So this is going to be an iterative process,

we’re going to be cleaning the data,

we’re going to transform the data

and then we’re going to reduce for data,

and transforming data is what we’re going to do today.

So let’s imagine that you’ve cleaned your data.

So we’ve got rid of as many missing variables as possible,

hopefully all of them with deleted instances and attributes that

just we’re not going to work out for us.

Now what we’re going to try and do

is we’re going to try and transform our data

so that everything’s on the same scale

Everything makes sense together

and if we’re bringing datasets from different places,

we need to also make sure all the units are the same

and everything makes sense.

There’s no point in trying to use machine learning

or sum or clustering or any other mechanism

to draw knowledge from our data if our data is is all wrong.

So today we’re going to be looking at census data.

Now census data is kind of a classic example of a kind of data

you might look at in data analysis.

It has got lots of different kinds of attributes,

things that are going to need cleaning up and transforming.

So we’re back in our we’re going to read the census data

represents samples from the US population to begin with.

We’re going to read that in and you can see that

we’ve got 32,000 observations and 15 attributes

or variables.

So what are the first math.

So let’s have a quick look at just a little bit of it

and we can see the kind of thing we’re looking at.
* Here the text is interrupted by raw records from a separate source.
(* ===== verification/UmemProps.v ===== *)
(** * The heap of [umem.c] as a tiling by segments

    Between its first address and the break the heap is a sequence of segments,
    allocated or free; each starts with its header, and the free ones are linked
    with [base] into a ring.  The file states that representation and shows what
    [free], [morecore] and [malloc] do to it. *)

From stdpp Require Import sorting.
From S2P Require Import Prelude Memory Umem.

(** ** Headers in memory *)

Definition apart (a b : Z) : Prop := a + HDR <= b \/ b + HDR <= a.

(** [m'] is [m] but for the headers at [l]. *)
Definition only_headers (l : list Z) (m m' : memory) : Prop :=
  forall x, Forall (fun a => x < a \/ a + HDR <= x) l -> load8 m' x = load8 m x.

Section headers.
  Implicit Types (m : memory) (a b v : Z).

Lemma h_ptr_put_ptr m a v : 0 <= v < 2 ^ 64 -> h_ptr (store64 m a v) a = v.
Proof. apply load64_store64_same. Qed.
Lemma h_size_put_size m a v : 0 <= v < 2 ^ 32 -> h_size (store32 m (a + 8) v) a = v.
Proof. apply load32_store32_same. Qed.
Lemma h_size_put_ptr m a b v : a = b \/ apart a b -> h_size (store64 m a v) b = h_size m b.
Proof. unfold apart, HDR. intros. apply load32_ext. intros. apply load8_store64_other. lia. Qed.
Lemma h_ptr_put_size m a b v : a = b \/ apart a b -> h_ptr (store32 m (a + 8) v) b = h_ptr m b.
Proof. unfold apart, HDR. intros. apply load64_ext. intros. apply load8_store32_other. lia. Qed.
Lemma h_ptr_put_ptr_ne m a b v : apart a b -> h_ptr (store64 m a v) b = h_ptr m b.
Proof. unfold apart, HDR. intros. apply load64_ext. intros. apply load8_store64_other. lia. Qed.
Lemma h_size_put_size_ne m a b v : apart a b -> h_size (store32 m (a + 8) v) b = h_size m b.
Proof. unfold apart, HDR. intros. apply load32_ext. intros. apply load8_store32_other. lia. Qed.

Lemma apart_sym a b : apart a b -> apart b a.
Proof. unfold apart. lia. Qed.

Lemma only_headers_refl l m : only_headers l m m.
Proof. by intros x _. Qed.
Lemma only_headers_trans l m1 m2 m3 :
  only_headers l m1 m2 -> only_headers l m2 m3 -> only_headers l m1 m3.
Proof. intros H1 H2 x Hx. by rewrite H2, H1. Qed.
Lemma only_headers_weaken l l' m m' : l ⊆ l' -> only_headers l m m' -> only_headers l' m m'.
Proof.
  intros Hl H x Hx. apply H. apply Forall_forall. intros a Ha.
  exact (proj1 (Forall_forall _ _) Hx a (Hl a Ha)).
Qed.
Lemma only_headers_put_ptr l m a v : a ∈ l -> only_headers l m (store64 m a v).
Proof.
  intros Ha x Hx. pose proof (proj1 (Forall_forall _ _) Hx a Ha). unfold HDR in *.
  apply load8_store64_other. lia.
Qed.
Lemma only_headers_put_size l m a v : a ∈ l -> only_headers l m (store32 m (a + 8) v).
Proof.
  intros Ha x Hx. pose proof (proj1 (Forall_forall _ _) Hx a Ha). unfold HDR in *.
  apply load8_store32_other. lia.
Qed.

Lemma only_headers_apart l m m' b :
  only_headers l m m' -> Forall (fun a => apart a b) l -> h_ptr m' b = h_ptr m b /\ h_size m' b = h_size m b.
Proof.
  intros H Hb. split; [apply load64_ext|apply load32_ext]; intros x Hx; apply H;
    (eapply Forall_impl; [exact Hb|]); unfold apart, HDR; cbn; lia.
Qed.
End headers.

#[export] Hint Resolve only_headers_put_ptr only_headers_put_size only_headers_refl : halo.

(** ** Rings of headers *)

(** Following [s.ptr] from [x] passes the headers [l] and arrives at [y]. *)
Fixpoint lseg (m : memory) (x : Z) (l : list Z) (y : Z) : Prop :=
  match l with
  | [] => x = y
  | a :: l => x = a /\ lseg m (h_ptr m a) l y
  end.

Section lseg.
  Implicit Types (m : memory) (l : list Z) (x y : Z).

Lemma lseg_app m x l1 l2 y :
  lseg m x (l1 ++ l2) y <-> exists z, lseg m x l1 z /\ lseg m z l2 y.
Proof.
  revert x. induction l1 as [|a l1 IH]; intros x; cbn.
  - split; [eauto|]. by intros (z & -> & ?).
  - rewrite IH. naive_solver.
Qed.

Lemma lseg_ext m m' x l y :
  (forall a, a ∈ l -> h_ptr m' a = h_ptr m a) -> lseg m x l y -> lseg m' x l y.
Proof.
  revert x. induction l as [|a l IH]; intros x H; cbn; [done|]. intros [-> Hl].
  split; [done|]. rewrite H by by left. apply IH; [|done]. intros b Hb. apply H. by right.
Qed.

(** The member after [a] of a ring. *)
Lemma lseg_next m x l1 a l2 : lseg m x (l1 ++ a :: l2) x -> h_ptr m a = default x (head l2).
Proof.
  intros (z & _ & -> & H)%lseg_app. destruct l2 as [|b l2]; cbn in *; [done|]. by destruct H.
Qed.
So we’re going to say head of census

and that’s just going to produce the first few rows

so we can kind of see the kind of data.

So you can see we’ve got age

we’ve got what working classification that person has, their educational level

and numerical representation about whether they’re married or not this kind of thing

So there’s a lot of different kinds of data here

some of it is going to be nominal

So for example, this working-class

state government, private employee.

That’s a nominal value.

We might have ordinal values or ratio values

or interval values

We’re gonna have to delve into a little bit closer to find out what these are.

Now what we do to transform this data

into a usable format for clustering or machine learning

is going to depend on exactly what these types of these columns are

and what we want to do with them

So let’s look at it just a couple of the attributes

and see what we can do with them, right?

We’re going to use a process called codification.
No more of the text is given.